There's three categories of books I can't read while I'm writing. (Writing meaning first-drafting; chipping the virgin story out of the ground.)
1. Books similar to mine that I want to be able to say I didn't read and haven't stolen from even if we've both got retired burlesque dancers who fly the first air ambulances in Worcestershire and killed their twin brothers with a grapefruit spoon.
So that's Jacqueline Winspear and Rhys Bowen - the other two blonde Brits who live in northen California and write amateur detective stories set in the UK in the 1920s. And Carola Dunn (as above except it's Oregon) and Kerry Greenwood too. Which is a lot of great books to not read. Moof.
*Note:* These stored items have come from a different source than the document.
(** [ss >> n] in the classic locale, for a stream that holds [s] and
    starts with [n = 0.0]. The extraction takes an optional sign, digits,
    at most one radix point and more digits; this is all a token of
    [next_tok] that is not an operator can contain, so the exponent and
    the grouping that [num_get] also knows are left out. The characters
    taken are handed to [strtod]: nothing convertible stores [0.0] and
    fails, an overflow stores the largest finite value and fails, anything
    else stores the nearest [double]. [eof()] holds when the extraction ran
    into the end of the text. *)

Fixpoint span_digits (s : wstring) : wstring * wstring :=
  match s with
  | c :: s' =>
      if classic_isdigit c
      then let (ds, r) := span_digits s' in (c :: ds, r)
      else ([], s)
  | [] => ([], [])
  end.

Definition digits_value (ds : wstring) : Z :=
  fold_left (fun acc c => (10 * acc + (Z.of_N c - 48))%Z) ds 0%Z.

(** The [double] nearest to [m / 10^k] (ties to even), for [m >= 0]: the
    quotient is taken with more than 64 significant bits and a sticky bit
    for the remainder, and rounded once. *)
Definition nearest_double (m : Z) (k : nat) : float :=
  let d := (10 ^ Z.of_nat k)%Z in
  let s := Z.max 0 (64 + Z.log2 d - Z.log2 m)%Z in
  let n := (m * 2 ^ s)%Z in
  let sticky := if (n mod d =? 0)%Z then 0%Z else 1%Z in
  SF2Prim (binary_normalize prec emax (2 * (n / d) + sticky) (- s - 1) false).
(** * Mother-of-Bots generation pipeline: a shallow embedding

    The development follows the standalone pipeline of the repository:

    - [code_generation_agent.py] and [ui_generation_agent.py]
      (the two generation workers and their three-attempt loop),
    - [integration_example.py] (the UI-need detector and [run_standalone]),
    - [integrator_agent.py] ([StandaloneIntegratorAgent.integrate_project]),
    - [deployer_agent.py] ([StandaloneDeployerAgent.deploy_project]).

    Python [str] values are lists of characters; a character is a code point
    below 256.  The operating system (files, directories, child processes)
    is an explicit world value threaded through the stateful code. *)

From Stdlib Require Import ZArith QArith Ascii String List Bool Lia.
From stdpp Require Import base option list gmap strings pretty.

Open Scope Z_scope.

(** ** Python strings *)

Module PyStr.

Definition pystr : Type := list ascii.

(** A source literal. *)
Definition lit (s : string) : pystr := list_ascii_of_string s.

Definition LF : ascii := ascii_of_nat 10.

(** [len(s)] *)
Definition len (s : pystr) : Z := Z.of_nat (length s).

(** Truthiness of a string: non-empty. *)
Definition truthy (s : pystr) : bool :=
  match s with [] => false | _ :: _ => true end.

(** [c.lower()] on one code point below 256: the letters A-Z and the
    Latin-1 capitals 192-222 (without the multiplication sign 215) move
    up by 32. *)
Definition lower_char (c : ascii) : ascii :=
  let n := nat_of_ascii c in
  if ((65 <=? n)%nat && (n <=? 90)%nat)
     || ((192 <=? n)%nat && (n <=? 222)%nat && negb (n =? 215)%nat)
  then ascii_of_nat (n + 32)
  else c.

(** [s.lower()] *)
Definition lower (s : pystr) : pystr := map lower_char s.

(** [c.isspace()] on one code point below 256. *)
Definition isspace (c : ascii) : bool :=
  let n := nat_of_ascii c in
  ((9 <=? n)%nat && (n <=? 13)%nat)
  || ((28 <=? n)%nat && (n <=? 32)%nat)
  || (n =? 133)%nat || (n =? 160)%nat.

Fixpoint lstrip (s : pystr) : pystr :=
  match s with
  | [] => []
  | c :: s' => if isspace c then lstrip s' else s
  end.

Definition rstrip (s : pystr) : pystr := rev (lstrip (rev s)).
2. Books in the wider genre so breathtakingly, heartbreakingly fantabulous that I'd get a case of the why-bothers only Ben, Jerry and Sheldon Cooper could cure. This sees off Dennis Lehane, Ruth Rendell and Ann Cleeves. There are more but I need to stop now because even listing them is dispiriting.
3. Books by writers whose style is insidiously contagious (and who are too famous to hyperlink).
Raymond Chandler is just about the worst of these. I was reading him once while writing and decided that Dandy Gilver's tea frock could fit her like a mermaid's scales. Why not? (I caught it in the edit.)
Ernest Heningway isn't worth the risk either. Nick and the fish and the big two-hearted river? Hugh Gilver sometimes poddles off with his rods hoping to catch a salmon but it's not the same.
But pipping them both at the post (or poking them both smartly in the second waistcoat button, as he would say) is PG Wodehouse. Some of Wodehouse's lines make me laugh out loud no matter how many times I've heard them. When Bertie Wooster had a hangover and "a cat stamped into the room". Or when Mr Beach is displeased but says nothing and PW describes it thus - "ice formed on the butler's upper slopes". Genius. Or when . . . I think it's Bingo Little . . . sends a telegram that begins - "I say Bertie old boy stop yes Bertie stop I wonder old chap if I might have a word stop" The narrative goes on - "The telegram is not Bingo's natural form."
So part of the joy of getting that first draft done is to be able to read absolutely anything again. Mystic River or Right Ho, Jeeves. The world's my TBR pile.
5 comments:
Well done, old bean!
Oh, thank you, thank you. I needed a bit of Wodehouse today!
LOL. Hilarious. Good answers!
Surely, your list of writers too intimidating to read while you're writing must also include John D. MacDonald. If I hadn't kept clear of him, my ebook THE ANYTHING GOES GIRL might never have gotten released this week.
You're just going to have to read very, very fast when you're between manuscripts!